If thousands of experienced pilots told you that having just one, or even no flight crew member was crazy, why would anyone believe an aviation executive who said it wasn’t?

CaptainDavid Jacobson 1999_2015

If thousands of experienced pilots told you that having just one, or even no flight crew member was crazy, why would anyone believe an aviation executive who said it wasn’t?

If thousands of experienced pilots with millions of flying hours told you that having just one, or even no flight crew member was crazy, why would anyone believe an aviation executive who said it wasn’t?

Around the turn of the last century (known widely as ‘Y2K’), we used to joke of the flight crew of the future. The suggestion was that it consisted of one pilot and one dog: The ‘theory’ was that the Captain’s job was to feed the dog… And the dog’s job was to bite the Captain if he touched anything!

Many former and current professional pilots around the world are appalled at the recent discussion around someone’s pet idea to take this joke seriously and reduce the crew complement in airline flight decks to just one and inevitably, to zero human pilots.

Around Y2K, many computer-related disasters were anticipated, but they failed to materialise, for the most part.

However, if the aviation industry is stupid enough to consider a semi- or fully-autonomous flight deck, then, in my view, disasters will be commonplace. Why? Because the whole question of automation on the flight deck has been mishandled from the very beginning.

Computers make great monitors, but lousy pilots and humans make great pilots but less reliable monitors; and that is when we have a 2- or greater human crew complement. How will that turn out, with just one or less pilots on the flight deck?

Contributor David Hopkin, in ‘Human Factors in Aviation’, 1988, edited by Wiener and Nagle, wrote:

‘Human ineffectiveness in monitoring tasks must be reconciled with the requirements to keep and enhance high safety standards and to maintain the controller’s skills and active involvement.’

(dj NOTE: While this quote was directed towards automation in Air Traffic Control services, it is no less relevant for pilots.) 
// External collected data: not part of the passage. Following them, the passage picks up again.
(** X8.  When every close equals [c], every cell of the EMA20 column is
    [c], every SMA20 cell from row 19 on is [c], every cell of the MACD and
    Signal columns is 0, and the RSI column is undefined in every row: a
    price that does not move gives 0/0 for the relative strength. *)
Theorem X8_indicators_of_flat_closes (df : DataFrame) (qs : list Qc) (c : Qc) :
  Main.close_of df = Py.ok (fin qs) ->
  flat c qs ->
  exists ema sma rsi macd signal,
    column (Main.add_indicators df) "EMA20" = Some ema
    /\ column (Main.add_indicators df) "SMA20" = Some sma
    /\ column (Main.add_indicators df) "RSI" = Some rsi
    /\ column (Main.add_indicators df) "MACD" = Some macd
    /\ column (Main.add_indicators df) "Signal" = Some signal
    /\ forall i, (i < length qs)%nat ->
         get ema i = Fin c
         /\ ((19 <= i)%nat -> get sma i = Fin c)
         /\ get rsi i = NaN
         /\ get macd i = Fin 0%Qc
         /\ get signal i = Fin 0%Qc.
Proof.
  intros Hc Hf.
  destruct (averages_bounds (flat_within Hf))
    as [Hema [Hsma Hmacd]].
  set (macd_q := map2 Qcminus (recursive_ewm 12 qs) (recursive_ewm 26 qs)).
  assert (Hzero : Forall (within 0 0) macd_q).
  { pose proof (macd_within (flat_within Hf)) as H.
    replace (c - c)%Qc with 0%Qc in H by ring. exact H. }
  exists (ewm_mean 20 (fin qs)), (rolling_mean 20 (fin qs)),
         (Main.rsi (Main.rsi_vars (fin qs))), (fin macd_q), (ewm_mean 9 (fin macd_q)).
  rewrite (add_indicators_ok _ Hc), enriched_EMA20, enriched_SMA20, enriched_RSI,
    enriched_MACD, enriched_Signal, macd_fin.
  repeat (split; [reflexivity|]).
  intros i Hi. split; [|split; [|split; [|split]]].
  - destruct (Hema i Hi) as [e [-> He]]. f_equal. now apply within_point.
  - intro H19. destruct (Hsma i H19 Hi) as [m [-> Hm]]. f_equal. now apply within_point.
  - destruct (Nat.lt_ge_cases i 13) as [Hw|Hw]; [now apply rsi_warmup|].
    rewrite rsi_row by assumption.
    rewrite (mean_of_zeros 14 i (l := gains qs)), (mean_of_zeros 14 i (l := losses qs)).
    + apply rsi_cell_flat.
    + apply losses_zero. eapply Forall_impl; [|exact (flat_steps Hf)].
      intros d ->. reflexivity.
    + apply gains_zero. eapply Forall_impl; [|exact (flat_steps Hf)].
      intros d ->. reflexivity.
  - destruct (@get_fin_within 0%Qc 0%Qc macd_q i) as [d [-> Hd]];
      [exact Hzero | unfold macd_q; rewrite map2_length, !recursive_ewm_length; lia |].
    f_equal. now apply within_point.
  - rewrite ewm_mean_fin by lia.
    destruct (@get_fin_within 0%Qc 0%Qc (recursive_ewm 9 macd_q) i) as [d [-> Hd]].
    + apply recursive_ewm_within; [lia | exact Hzero].
    + rewrite recursive_ewm_length. unfold macd_q.
      rewrite map2_length, !recursive_ewm_length. lia.
    + f_equal. now apply within_point.
Qed.

Lemma X8_indicators_of_flat_closes_witness :
  Main.close_of (Samples.frame_of_closes level) = Py.ok (fin level)
  /\ flat (qc_of_Z 7) level
  /\ exists ema sma rsi macd signal,
       column (Main.add_indicators (Samples.frame_of_closes level)) "EMA20" = Some ema
       /\ column (Main.add_indicators (Samples.frame_of_closes level)) "SMA20" = Some sma
       /\ column (Main.add_indicators (Samples.frame_of_closes level)) "RSI" = Some rsi
       /\ column (Main.add_indicators (Samples.frame_of_closes level)) "MACD" = Some macd
       /\ column (Main.add_indicators (Samples.frame_of_closes level)) "Signal" = Some signal
       /\ forall i, (i < length level)%nat ->
            get ema i = Fin (qc_of_Z 7)
            /\ ((19 <= i)%nat -> get sma i = Fin (qc_of_Z 7))
            /\ get rsi i = NaN
            /\ get macd i = Fin 0%Qc
            /\ get signal i = Fin 0%Qc.
Proof.
  assert (Hf : flat (qc_of_Z 7) level) by (unfold flat, level; repeat constructor).
  split; [reflexivity|]. split; [exact Hf|].
  exact (@X8_indicators_of_flat_closes (Samples.frame_of_closes level) level
           (qc_of_Z 7) eq_refl Hf).
Defined.

End Flat.

(* ================================================================= *)
(** ** Sorting by insertion *)

Section ArgSort.

Import Pandas.

Variable K : Type.
Variable leb : K -> K -> bool.
Variable d : K.
Variable keys : list K.

Hypothesis leb_total : forall a b, leb a b = false -> leb b a = true.
Hypothesis leb_trans : forall a b c, leb a b = true -> leb b c = true -> leb a c = true.

Local Abbreviation before := (Props.before leb d keys).

Lemma insert_by_perm (i : nat) (l : list nat) :
  Permutation (insert_by leb d keys i l) (i :: l).
Proof.
  induction l as [|j l IH]; simpl; [reflexivity|].
  destruct (leb (nth j keys d) (nth i keys d)); [|reflexivity].
  rewrite IH. apply perm_swap.
Qed.

Lemma insert_by_sorted (i : nat) (l : list nat) :
  StronglySorted before l -> StronglySorted before (insert_by leb d keys i l).
Proof.
  induction 1 as [|j l Hl IH Hj]; simpl.
  - constructor; constructor.
  - destruct (leb (nth j keys d) (nth i keys d)) eqn:E.
    + constructor; [exact IH|].
      apply Forall_forall. intros x Hx.
      apply (Permutation_in _ (insert_by_perm i l)) in Hx. destruct Hx as [<-|Hx].
      * exact E.
      * rewrite Forall_forall in Hj. now apply Hj.
    + apply leb_total in E.
      constructor; [now constructor|].
      constructor; [exact E|].
      apply Forall_forall. intros x Hx. rewrite Forall_forall in Hj.
      unfold Props.before. eapply leb_trans; [exact E | now apply Hj].
Qed.

Lemma fold_insert_perm (todo acc : list nat) :
  Permutation (fold_left (fun acc i => insert_by leb d keys i acc) todo acc) (todo ++ acc).
Proof.
  revert acc. induction todo as [|i todo IH]; intro acc; simpl; [reflexivity|].
  rewrite IH. rewrite insert_by_perm. symmetry. apply Permutation_middle.
Qed.

Lemma fold_insert_sorted (todo acc : list nat) :
  StronglySorted before acc ->
  StronglySorted before (fold_left (fun acc i => insert_by leb d keys i acc) todo acc).
Proof.
  revert acc. induction todo as [|i todo IH]; intros acc Hacc; simpl; [exact Hacc|].
  apply IH. now apply insert_by_sorted.
Qed.

(** [argsort] names every position once. *)
Lemma argsort_perm : Permutation (argsort leb d keys) (seq 0 (length keys)).
Proof. unfold argsort. rewrite fold_insert_perm. now rewrite app_nil_r. Qed.

(** [argsort] names the positions in ascending order of their keys. *)
Lemma argsort_sorted : StronglySorted before (argsort leb d keys).
Proof. unfold argsort. apply fold_insert_sorted. constructor. Qed.

End ArgSort.

(* ================================================================= *)
(** ** The candles a fetch returns *)

Section FetchMore.

Import Pandas Spec Props Runtime.

Lemma ts_leb_total (a b : Timestamp) : ts_leb a b = false -> ts_leb b a = true.
Proof.
  destruct a as [x|], b as [y|]; simpl; try discriminate; try reflexivity.
  unfold Qccompare. rewrite <- (Qcompare_antisym x y).
  destruct (x ?= y)%Q; simpl; try discriminate. reflexivity.
Qed.

Lemma ts_leb_Some (x y : Qc) : ts_leb (Some x) (Some y) = true <-> (x <= y)%Qc.
Proof.
  simpl. rewrite Qcle_alt. destruct (x ?= y)%Qc; split; try discriminate; try reflexivity;
    intro H; try reflexivity; now contradiction H.
Qed.

Lemma ts_leb_trans (a b c : Timestamp) :
  ts_leb a b = true -> ts_leb b c = true -> ts_leb a c = true.
Proof.
  destruct c as [z|]; [|destruct a; reflexivity].
  destruct b as [y|]; [|discriminate].
  destruct a as [x|]; [|discriminate].
  rewrite !ts_leb_Some. apply Qcle_trans.
Qed.

Lemma StronglySorted_weaken (R R' : nat -> nat -> Prop) (l : list nat) :
  (forall i j, In i l -> In j l -> R i j -> R' i j) ->
  StronglySorted R l -> StronglySorted R' l.
Proof.
  intros Himp Hs. induction Hs as [|i l Hl IH Hi]; [constructor|].
  constructor.
  - apply IH. intros a b Ha Hb. apply Himp; now right.
  - apply Forall_forall. intros j Hj. rewrite Forall_forall in Hi.
    apply Himp; [now left | now right | now apply Hi].
Qed.

Lemma width_six (rows : list (list Qc)) :
  rows <> [] -> Forall (fun r => length r = 6%nat) rows -> width rows = 6%nat.
Proof.
  intros Hne Hall. induction Hall as [|r rows Hr Hall IH]; [contradiction|].
  simpl. rewrite Hr. destruct rows as [|r' rows']; [reflexivity|].
  rewrite IH by discriminate. reflexivity.
Qed.

Lemma padded_cell_in (r : list Qc) (j : nat) :
  (j < length r)%nat -> padded_cell r j = Fin (nth j r 0%Qc).
Proof.
  intro Hj. unfold padded_cell.
  destruct (nth_error r j) as [q|] eqn:E.
  - now rewrite (nth_error_nth _ _ _ E).
  - apply nth_error_None in E. lia.
Qed.

Lemma padded_cell_nil (j : nat) : padded_cell [] j = NaN.
Proof. destruct j; reflexivity. Qed.

Lemma to_instants_rows (rows : list (list Qc)) :
  Forall candle_row_ok rows ->
  to_instants (map (fun r => padded_cell r 0) rows)
  = Py.ok (map (fun r => Some (nth 0 r 0%Qc)) rows).
Proof.
  induction 1 as [|r rows [Hlen Hb] Hall IH]; [reflexivity|].
  simpl map. rewrite padded_cell_in by lia. simpl. rewrite Hb, IH. reflexivity.
Qed.

(** The frame a fetch builds from rows, before and after the time column
    is converted. *)
Lemma frame_of_rows (r : list Qc) (rows : list (list Qc)) :
  width (r :: rows) = 6%nat ->
  DataFrame_ (Py.Rows (r :: rows)) Main.candle_columns
  = Py.ok [ ("time", Float64 (map (fun r => padded_cell r 0) (r :: rows)));
            ("low", Float64 (map (fun r => padded_cell r 1) (r :: rows)));
            ("high", Float64 (map (fun r => padded_cell r 2) (r :: rows)));
            ("open", Float64 (map (fun r => padded_cell r 3) (r :: rows)));
            ("close", Float64 (map (fun r => padded_cell r 4) (r :: rows)));
            ("volume", Float64 (map (fun r => padded_cell r 5) (r :: rows))) ].
Proof.
  intro Hw. unfold DataFrame_. cbn [Main.candle_columns length]. rewrite Hw. reflexivity.
Qed.

Lemma take_padded (rows : list (list Qc)) (indexer : list nat) (j : nat) :
  (j < 6)%nat ->
  Forall (fun r => length r = 6%nat) rows ->
  Forall (fun i => (i < length rows)%nat) indexer ->
  take NaN indexer (map (fun r => padded_cell r j) rows)
  = map (fun i => Fin (cell_of rows i j)) indexer.
Proof.
  intros Hj Hrows Hidx. unfold take. apply map_ext_in. intros i Hi.
  rewrite Forall_forall in Hidx. specialize (Hidx _ Hi).
  rewrite <- (padded_cell_nil j).
  rewrite (map_nth (fun r => padded_cell r j)).
  unfold cell_of. apply padded_cell_in.
  rewrite Forall_forall in Hrows. rewrite (Hrows (nth i rows [])) by (now apply nth_In).
  exact Hj.
Qed.

Lemma take_times (rows : list (list Qc)) (indexer : list nat) :
  Forall (fun i => (i < length rows)%nat) indexer ->
  take None indexer (map (fun r => Some (nth 0 r 0%Qc)) rows)
  = map (fun i => Some (cell_of rows i 0)) indexer.
Proof.
  intro Hidx. unfold take. apply map_ext_in. intros i Hi.
  rewrite Forall_forall in Hidx. specialize (Hidx _ Hi).
  rewrite (nth_indep _ None ((fun r => Some (nth 0 r 0%Qc)) [])) by (now rewrite length_map).
  now rewrite (map_nth (fun r => Some (nth 0 r 0%Qc))).
Qed.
Thomas B Sheridan wrote, in the same reference, above:

‘In assuming this new supervisory role, the pilot undertakes five functions:

  1. planning what to ask the computer to do;
  2. teaching (commanding, programming) the computer;
  3. monitoring its performance and detecting and diagnosing failures if they occur;
  4. intervening take over control directly if and when necessary and maintaining and repairing the semiautomatic systems; and
  5. learning from experience.’


David Nagel wrote, again in the same reference, above:

‘Finally, automation, which can have a very positive effect on both efficiency and safety, can also have a very depressing effect on safety. As pilots are removed from an active role in flying the aircraft, more and more that can only be termed “loss of situational awareness” are reported. These reports are particularly prominent when the automatic systems either fail to perform as expected or fail to perform at all.’

Well-known aviation veterans, including Captain Richard Champion De Crespigny and Captain Kevin Sullivan (both formerly with Qantas Airways Ltd) and Captain Chelsea ‘Sully’ Sullenberger have written extensively and authoritatively of their experiences with modern aviation technology in A380, A330 and A320 aircraft, respectively and have all sounded strong warnings following their personal leadership triumphs against very great odds. Their collective message is clear and I strongly endorse it.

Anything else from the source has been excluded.